§ THE INPUT
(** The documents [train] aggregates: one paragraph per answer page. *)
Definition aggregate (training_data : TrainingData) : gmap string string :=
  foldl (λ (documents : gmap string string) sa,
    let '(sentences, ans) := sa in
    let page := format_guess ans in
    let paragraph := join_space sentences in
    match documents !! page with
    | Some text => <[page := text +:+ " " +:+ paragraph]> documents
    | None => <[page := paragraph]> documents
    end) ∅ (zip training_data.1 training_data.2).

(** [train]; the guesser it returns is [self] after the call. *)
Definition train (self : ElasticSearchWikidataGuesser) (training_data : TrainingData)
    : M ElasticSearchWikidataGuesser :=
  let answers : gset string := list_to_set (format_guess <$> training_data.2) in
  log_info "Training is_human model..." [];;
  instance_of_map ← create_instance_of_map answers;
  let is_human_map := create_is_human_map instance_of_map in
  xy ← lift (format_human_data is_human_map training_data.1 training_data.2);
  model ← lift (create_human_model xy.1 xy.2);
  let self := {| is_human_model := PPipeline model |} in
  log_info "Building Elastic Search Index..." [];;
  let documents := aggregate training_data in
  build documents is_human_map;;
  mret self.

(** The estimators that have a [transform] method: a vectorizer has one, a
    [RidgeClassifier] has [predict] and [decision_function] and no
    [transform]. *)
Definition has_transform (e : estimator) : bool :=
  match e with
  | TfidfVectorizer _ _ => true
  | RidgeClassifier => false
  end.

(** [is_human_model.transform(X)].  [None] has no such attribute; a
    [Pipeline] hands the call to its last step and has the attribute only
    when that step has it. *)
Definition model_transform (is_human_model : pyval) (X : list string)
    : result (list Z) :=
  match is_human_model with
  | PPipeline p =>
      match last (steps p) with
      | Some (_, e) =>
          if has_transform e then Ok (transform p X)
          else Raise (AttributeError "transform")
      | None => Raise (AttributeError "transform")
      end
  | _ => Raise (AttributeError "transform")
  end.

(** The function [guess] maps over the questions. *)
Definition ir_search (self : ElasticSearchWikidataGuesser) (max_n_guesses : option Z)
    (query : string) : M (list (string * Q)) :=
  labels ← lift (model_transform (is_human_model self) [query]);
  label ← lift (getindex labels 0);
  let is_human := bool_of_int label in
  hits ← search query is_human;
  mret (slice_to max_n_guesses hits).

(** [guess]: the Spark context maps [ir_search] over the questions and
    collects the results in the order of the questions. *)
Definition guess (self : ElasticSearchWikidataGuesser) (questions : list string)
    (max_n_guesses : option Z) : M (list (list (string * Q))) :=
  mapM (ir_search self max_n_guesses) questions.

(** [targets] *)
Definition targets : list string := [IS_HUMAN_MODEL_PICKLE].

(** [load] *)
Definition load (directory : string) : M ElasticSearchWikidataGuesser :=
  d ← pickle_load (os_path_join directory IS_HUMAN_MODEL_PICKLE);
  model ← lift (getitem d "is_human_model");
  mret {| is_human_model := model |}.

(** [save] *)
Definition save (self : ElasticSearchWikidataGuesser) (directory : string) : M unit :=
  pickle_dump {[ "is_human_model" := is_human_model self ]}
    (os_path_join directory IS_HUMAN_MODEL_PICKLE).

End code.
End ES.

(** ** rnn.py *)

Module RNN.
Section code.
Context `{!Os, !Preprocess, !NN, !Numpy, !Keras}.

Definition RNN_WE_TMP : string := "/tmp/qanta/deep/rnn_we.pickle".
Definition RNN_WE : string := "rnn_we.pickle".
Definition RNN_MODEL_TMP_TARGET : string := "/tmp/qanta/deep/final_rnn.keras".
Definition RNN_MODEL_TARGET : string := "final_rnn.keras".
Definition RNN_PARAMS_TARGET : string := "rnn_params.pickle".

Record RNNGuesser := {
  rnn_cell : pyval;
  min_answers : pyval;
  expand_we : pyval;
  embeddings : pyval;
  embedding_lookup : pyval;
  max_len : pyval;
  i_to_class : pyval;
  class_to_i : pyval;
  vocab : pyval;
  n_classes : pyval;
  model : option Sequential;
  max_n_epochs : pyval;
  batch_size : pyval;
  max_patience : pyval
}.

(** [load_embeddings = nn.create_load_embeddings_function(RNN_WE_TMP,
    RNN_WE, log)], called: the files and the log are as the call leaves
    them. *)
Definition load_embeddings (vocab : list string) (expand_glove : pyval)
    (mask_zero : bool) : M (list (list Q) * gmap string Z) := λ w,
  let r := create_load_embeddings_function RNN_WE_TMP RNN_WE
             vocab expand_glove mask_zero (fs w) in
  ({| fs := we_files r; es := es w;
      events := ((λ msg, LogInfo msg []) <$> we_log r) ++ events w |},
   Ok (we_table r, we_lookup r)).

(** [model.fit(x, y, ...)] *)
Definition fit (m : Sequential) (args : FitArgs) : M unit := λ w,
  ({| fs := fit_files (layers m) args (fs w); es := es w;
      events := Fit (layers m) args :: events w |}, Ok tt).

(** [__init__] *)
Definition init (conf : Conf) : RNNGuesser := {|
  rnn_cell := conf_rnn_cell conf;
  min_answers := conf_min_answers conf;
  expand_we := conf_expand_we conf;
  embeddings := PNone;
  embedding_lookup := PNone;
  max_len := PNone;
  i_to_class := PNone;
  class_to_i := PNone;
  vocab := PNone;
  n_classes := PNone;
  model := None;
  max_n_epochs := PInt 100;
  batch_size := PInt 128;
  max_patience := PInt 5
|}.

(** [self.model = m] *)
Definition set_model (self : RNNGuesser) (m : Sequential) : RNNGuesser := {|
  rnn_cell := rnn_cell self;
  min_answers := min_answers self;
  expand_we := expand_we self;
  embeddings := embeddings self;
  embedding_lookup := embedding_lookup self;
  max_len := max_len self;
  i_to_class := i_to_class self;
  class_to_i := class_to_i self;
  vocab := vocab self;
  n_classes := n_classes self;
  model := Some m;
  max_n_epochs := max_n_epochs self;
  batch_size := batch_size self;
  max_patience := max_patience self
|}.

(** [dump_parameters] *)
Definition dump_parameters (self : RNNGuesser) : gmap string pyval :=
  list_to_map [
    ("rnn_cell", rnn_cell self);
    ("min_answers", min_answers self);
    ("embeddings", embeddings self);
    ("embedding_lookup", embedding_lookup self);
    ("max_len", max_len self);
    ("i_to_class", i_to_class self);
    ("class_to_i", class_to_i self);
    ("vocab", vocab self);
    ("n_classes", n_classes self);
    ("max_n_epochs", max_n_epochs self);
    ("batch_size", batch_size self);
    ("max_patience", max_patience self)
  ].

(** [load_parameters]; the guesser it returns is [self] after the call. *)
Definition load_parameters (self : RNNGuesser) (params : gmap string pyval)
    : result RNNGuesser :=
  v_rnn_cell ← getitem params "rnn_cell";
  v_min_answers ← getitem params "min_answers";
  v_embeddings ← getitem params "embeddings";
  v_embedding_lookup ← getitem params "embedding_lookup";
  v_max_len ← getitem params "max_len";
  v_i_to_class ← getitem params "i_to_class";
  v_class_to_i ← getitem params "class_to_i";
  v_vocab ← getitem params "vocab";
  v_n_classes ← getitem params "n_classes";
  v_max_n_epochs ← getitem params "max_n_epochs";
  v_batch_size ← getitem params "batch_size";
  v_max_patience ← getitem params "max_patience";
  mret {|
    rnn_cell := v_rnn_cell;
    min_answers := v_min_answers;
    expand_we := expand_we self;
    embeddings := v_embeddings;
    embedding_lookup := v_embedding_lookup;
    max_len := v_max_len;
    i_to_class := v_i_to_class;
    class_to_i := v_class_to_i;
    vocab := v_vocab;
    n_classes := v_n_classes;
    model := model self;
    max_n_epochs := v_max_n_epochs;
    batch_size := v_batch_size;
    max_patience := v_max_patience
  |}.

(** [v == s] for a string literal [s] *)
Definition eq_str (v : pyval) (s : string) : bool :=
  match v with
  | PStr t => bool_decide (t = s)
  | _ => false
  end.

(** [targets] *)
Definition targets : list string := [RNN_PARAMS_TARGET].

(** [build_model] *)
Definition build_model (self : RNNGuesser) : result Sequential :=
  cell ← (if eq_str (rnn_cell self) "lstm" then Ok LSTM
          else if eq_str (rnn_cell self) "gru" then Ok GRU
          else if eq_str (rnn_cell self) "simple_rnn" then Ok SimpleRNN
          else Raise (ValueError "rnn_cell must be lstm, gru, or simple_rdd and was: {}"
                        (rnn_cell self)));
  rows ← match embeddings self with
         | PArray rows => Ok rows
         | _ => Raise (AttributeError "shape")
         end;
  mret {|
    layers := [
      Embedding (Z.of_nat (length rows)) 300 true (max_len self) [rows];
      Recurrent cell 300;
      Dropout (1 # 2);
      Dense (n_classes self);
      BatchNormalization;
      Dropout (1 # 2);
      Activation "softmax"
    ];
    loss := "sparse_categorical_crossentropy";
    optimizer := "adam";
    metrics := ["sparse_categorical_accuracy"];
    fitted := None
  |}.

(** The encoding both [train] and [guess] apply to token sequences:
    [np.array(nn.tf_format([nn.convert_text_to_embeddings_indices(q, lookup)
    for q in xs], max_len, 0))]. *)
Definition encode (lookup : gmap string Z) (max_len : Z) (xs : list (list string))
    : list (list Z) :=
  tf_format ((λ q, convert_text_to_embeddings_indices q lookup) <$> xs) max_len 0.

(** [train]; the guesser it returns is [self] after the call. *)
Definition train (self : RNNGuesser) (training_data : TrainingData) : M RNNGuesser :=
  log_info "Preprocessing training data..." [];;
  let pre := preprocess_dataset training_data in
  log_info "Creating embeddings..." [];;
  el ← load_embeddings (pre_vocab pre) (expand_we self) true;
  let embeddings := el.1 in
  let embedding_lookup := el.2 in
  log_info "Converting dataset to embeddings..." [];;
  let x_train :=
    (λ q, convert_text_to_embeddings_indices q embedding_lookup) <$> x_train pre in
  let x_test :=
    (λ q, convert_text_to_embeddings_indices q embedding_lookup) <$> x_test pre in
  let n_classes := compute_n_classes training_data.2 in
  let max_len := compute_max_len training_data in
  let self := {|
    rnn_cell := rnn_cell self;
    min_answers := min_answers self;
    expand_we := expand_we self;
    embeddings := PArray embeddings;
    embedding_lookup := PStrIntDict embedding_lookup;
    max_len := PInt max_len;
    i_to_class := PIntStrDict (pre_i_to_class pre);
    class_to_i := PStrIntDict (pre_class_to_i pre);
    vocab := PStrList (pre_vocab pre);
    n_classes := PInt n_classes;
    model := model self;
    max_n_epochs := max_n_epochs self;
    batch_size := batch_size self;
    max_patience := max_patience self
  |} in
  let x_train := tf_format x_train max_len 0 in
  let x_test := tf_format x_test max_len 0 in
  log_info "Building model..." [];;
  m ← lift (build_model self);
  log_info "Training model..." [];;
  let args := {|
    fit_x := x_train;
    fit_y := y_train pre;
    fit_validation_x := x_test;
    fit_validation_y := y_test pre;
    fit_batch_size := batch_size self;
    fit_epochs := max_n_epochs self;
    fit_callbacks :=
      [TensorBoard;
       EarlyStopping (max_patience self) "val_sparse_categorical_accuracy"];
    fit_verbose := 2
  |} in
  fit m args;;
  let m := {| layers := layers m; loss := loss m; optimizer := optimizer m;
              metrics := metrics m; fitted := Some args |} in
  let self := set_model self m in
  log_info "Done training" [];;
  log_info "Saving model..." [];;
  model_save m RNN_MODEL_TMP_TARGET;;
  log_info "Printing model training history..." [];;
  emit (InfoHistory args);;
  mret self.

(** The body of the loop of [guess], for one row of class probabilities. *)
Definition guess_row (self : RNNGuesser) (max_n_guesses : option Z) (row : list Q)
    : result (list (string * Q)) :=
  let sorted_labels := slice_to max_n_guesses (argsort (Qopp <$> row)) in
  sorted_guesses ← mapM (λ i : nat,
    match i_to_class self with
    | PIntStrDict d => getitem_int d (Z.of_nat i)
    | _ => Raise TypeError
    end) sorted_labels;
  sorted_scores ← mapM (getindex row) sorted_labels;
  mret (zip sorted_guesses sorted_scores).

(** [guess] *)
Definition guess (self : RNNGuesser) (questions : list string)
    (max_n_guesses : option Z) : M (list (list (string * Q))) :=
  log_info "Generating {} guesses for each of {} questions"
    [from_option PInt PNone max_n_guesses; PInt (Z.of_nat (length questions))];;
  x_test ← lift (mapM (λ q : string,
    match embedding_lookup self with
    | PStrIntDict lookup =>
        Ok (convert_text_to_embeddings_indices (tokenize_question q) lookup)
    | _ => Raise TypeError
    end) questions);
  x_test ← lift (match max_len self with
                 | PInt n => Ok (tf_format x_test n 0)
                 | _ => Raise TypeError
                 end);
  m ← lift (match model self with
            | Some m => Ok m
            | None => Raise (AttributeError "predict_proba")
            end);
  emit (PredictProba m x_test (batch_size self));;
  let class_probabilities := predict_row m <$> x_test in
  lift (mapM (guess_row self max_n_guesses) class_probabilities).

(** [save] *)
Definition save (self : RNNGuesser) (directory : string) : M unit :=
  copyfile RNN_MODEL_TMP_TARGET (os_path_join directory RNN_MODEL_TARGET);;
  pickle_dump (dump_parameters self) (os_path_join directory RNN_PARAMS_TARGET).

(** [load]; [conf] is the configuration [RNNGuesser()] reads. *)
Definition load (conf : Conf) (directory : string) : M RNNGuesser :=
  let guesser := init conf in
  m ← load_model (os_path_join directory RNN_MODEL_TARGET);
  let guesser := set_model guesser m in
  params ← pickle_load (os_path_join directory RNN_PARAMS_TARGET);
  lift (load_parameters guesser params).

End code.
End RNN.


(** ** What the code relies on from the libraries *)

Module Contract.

§ DESCRIPTION OF THE TASK
Using the material above, return each line in which the word "layers" occurs.

§ YOUR RESPONSE
  ({| fs := fit_files (layers m) args (fs w); es := es w;
      events := Fit (layers m) args :: events w |}, Ok tt).
    layers := [
  let m := {| layers := layers m; loss := loss m; optimizer := optimizer m;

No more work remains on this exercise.